Please, does anyone know what strategy I could use to capture all the information?

import logging
import pdfplumber
import pandas as pd
import os
import re

# Configure logging to display informational messages
logging.basicConfig(level=logging.INFO, format='%(asctime)s - %(levelname)s - %(message)s')

# Set the fixed path for the PDF file
PDF_PATH = 'data/prospectos/52670402000105-opd08122023v01-000566736.pdf'

def extract_tables_from_pdf(pdf_path):
    """
    Extract tables from the specified PDF file.
    
    Args:
    pdf_path (str): Path to the PDF file.
    
    Returns:
    list: A list of extracted tables, or None if extraction fails.
    """
    # Check if the PDF file exists
    if not os.path.exists(pdf_path):
        logging.error(f"The file {pdf_path} does not exist.")
        return None

    try:
        # Open the PDF file using pdfplumber
        with pdfplumber.open(pdf_path) as pdf:
            logging.info(f"PDF loaded successfully. Total pages: {len(pdf.pages)}")

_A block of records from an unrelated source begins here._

(** ** A scripted platform, for running the model on concrete requests *)

Module Script.

Record world := {
  clock : Z;
  next_uuid : jsstring;
  upload_reply : Settled;
  delete_reply : Settled
}.

Definition platform : Platform := {|
  World := world;
  Date_now := fun w => (clock w, w);
  uuidv4 := fun w => (next_uuid w, w);
  imagekit_upload := fun _ w => (upload_reply w, w);
  imagekit_deleteFile := fun _ w => (delete_reply w, w)
|}.

Definition stored : value :=
  Obj [(lit "fileId", Str (lit "65f0c1"));
       (lit "url", Str (lit "https://ik.imagekit.io/demo/product-images/a.jpg"))].

Definition failure (msg : jsstring) : value :=
  Obj [(lit "name", Str (lit "Error")); (lit "message", Str msg)].

Definition w0 : world := {|
  clock := 1700000000000;
  next_uuid := lit "3b241101-e2bb-4255-8caf-4136c566a962";
  upload_reply := Fulfilled stored;
  delete_reply := Fulfilled Undefined
|}.

Definition rejecting (e : value) : world := {|
  clock := 1700000000000;
  next_uuid := lit "3b241101-e2bb-4255-8caf-4136c566a962";
  upload_reply := Rejected e;
  delete_reply := Rejected e
|}.

(** An environment with the credentials set and two allowed origins. *)
Definition env : Env := {|
  env_PORT := None;
  env_ALLOW_ORIGIN :=
    Some (lit "https://shop.example, http://localhost:3000");
  env_IMAGEKIT_PUBLIC_KEY := Some (lit "public_k");
  env_IMAGEKIT_PRIVATE_KEY := Some (lit "private_k");
  env_IMAGEKIT_URL_ENDPOINT := Some (lit "https://ik.imagekit.io/demo");
  env_IMAGEKIT_FOLDER := None
|}.

Definition jpeg : MulterFile := {|
  fieldname := lit "file";
  originalname := lit "a b?.jpg";
  mimetype := lit "image/jpeg";
  buffer := repeat Byte.xff 10
|}.

Definition text : MulterFile := {|
  fieldname := lit "file";
  originalname := lit "notes.txt";
  mimetype := lit "text/plain";
  buffer := repeat Byte.x61 4
|}.

(** A file one byte over the limit. *)
Definition oversized : MulterFile := {|
  fieldname := lit "file";
  originalname := lit "big.jpg";
  mimetype := lit "image/jpeg";
  buffer := repeat Byte.x00 (N.to_nat (10 * MiB + 1))
|}.

(** A file of exactly the limit. *)
Definition at_limit : MulterFile := {|
  fieldname := lit "file";
  originalname := lit "full.jpg";
  mimetype := lit "image/jpeg";
  buffer := repeat Byte.x00 (N.to_nat (10 * MiB))
|}.

Definition with_file (f : option MulterFile) : Req.t :=
  Req.with_file f
    (Req.with_body (Obj [])
       (Req.incoming POST (lit "/upload") None
          (Multipart match f with Some p => [p] | None => [] end))).

Definition delete_with (body : value) : Req.t :=
  Req.with_body body
    (Req.incoming DELETE (lit "/image") None (JsonBody body)).

End Script.

(** The handlers and the application on the scripted platform. *)
Local Abbreviation run_upload := (@upload_handler Script.platform Script.env).
Local Abbreviation run_delete := (@delete_handler Script.platform).
Local Abbreviation run_app := (@app Script.platform Script.env).

(** * Properties *)

Unset Implicit Arguments.

Section Handlers.
Context {P : Platform}.
Variable env : Env.

(** ** Reading properties *)

Lemma get_not_nullish (v : value) (k : jsstring) :
  is_nullish v = false -> get v k = Some (get_opt v k).
Proof.
  unfold get_opt. destruct v; simpl; intros H; try reflexivity; discriminate.
Qed.

Lemma or_else_object_not_nullish (v : value) :
  is_nullish (or_else v (Obj [])) = false.
Proof.
  unfold or_else. destruct (to_boolean v) eqn:T; [|reflexivity].
  destruct v; simpl in *; congruence.
Qed.

Lemma falsy_to_boolean (v : value) : falsy v <-> to_boolean v = false.
Proof.
  split.
  - intros H. destruct H; reflexivity.
  - destruct v as [ | | b | n | s | xs | fs ]; simpl; intros H;
      try discriminate; try constructor.
    + subst b. constructor.
    + destruct n; try discriminate; constructor.
    + destruct s; try discriminate; constructor.
Qed.

Lemma read_fileId (body : value) (s : State) :
  read (or_else body (Obj [])) (lit "fileId") s
  = (Normal (fileId_of body), s).
Proof.
  unfold read, fileId_of.
  rewrite (get_not_nullish _ (lit "fileId") (or_else_object_not_nullish body)).
  reflexivity.
Qed.

(** The [catch] block on a value whose properties can be read. *)
Lemma on_error_spec (label : jsstring) (res : Res.t) (e msg : value)
  (w : World) (tr : list Effect) :
  get e (lit "message") = Some msg ->
  on_error label res e (w, tr)
  = (Normal {| Res.statusCode := 500;
               Res.headers := Res.headers res;
               Res.content :=
                 Json (Obj [(lit "error",
                             if to_boolean msg then msg
                             else Str (lit "Server error"))]) |},
     (w, tr ++ [EvConsoleError label e])).
Proof.
  intros H. unfold on_error, console_error, perform, bind, read. simpl.
  rewrite H. reflexivity.
Qed.

(** On [undefined] or [null] the [catch] block itself raises, and the
    handler's promise rejects. *)
Lemma on_error_nullish (label : jsstring) (res : Res.t) (e : value)
  (w : World) (tr : list Effect) :
  is_nullish e = true ->
  on_error label res e (w, tr)
  = (Throw TypeError, (w, tr ++ [EvConsoleError label e])).
Proof.
  intros H. unfold on_error, console_error, perform, bind, read. simpl.
  destruct e; try discriminate; reflexivity.
Qed.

            # Find the second occurrence of "Quadro de Definições"
            page_with_second_occurrence = None
            occurrences = 0
            for page_num, page in enumerate(pdf.pages, start=1):
                if "Quadro de Definições" in page.extract_text():
                    occurrences += 1
                    if occurrences == 2:
                        page_with_second_occurrence = page_num
                        break

            # Check if we found the second occurrence
            if page_with_second_occurrence is None:
                logging.warning("Could not find two occurrences of 'Quadro de Definições'.")
                return None
            
            logging.info(f"The second 'Quadro de Definições' appears on page: {page_with_second_occurrence}")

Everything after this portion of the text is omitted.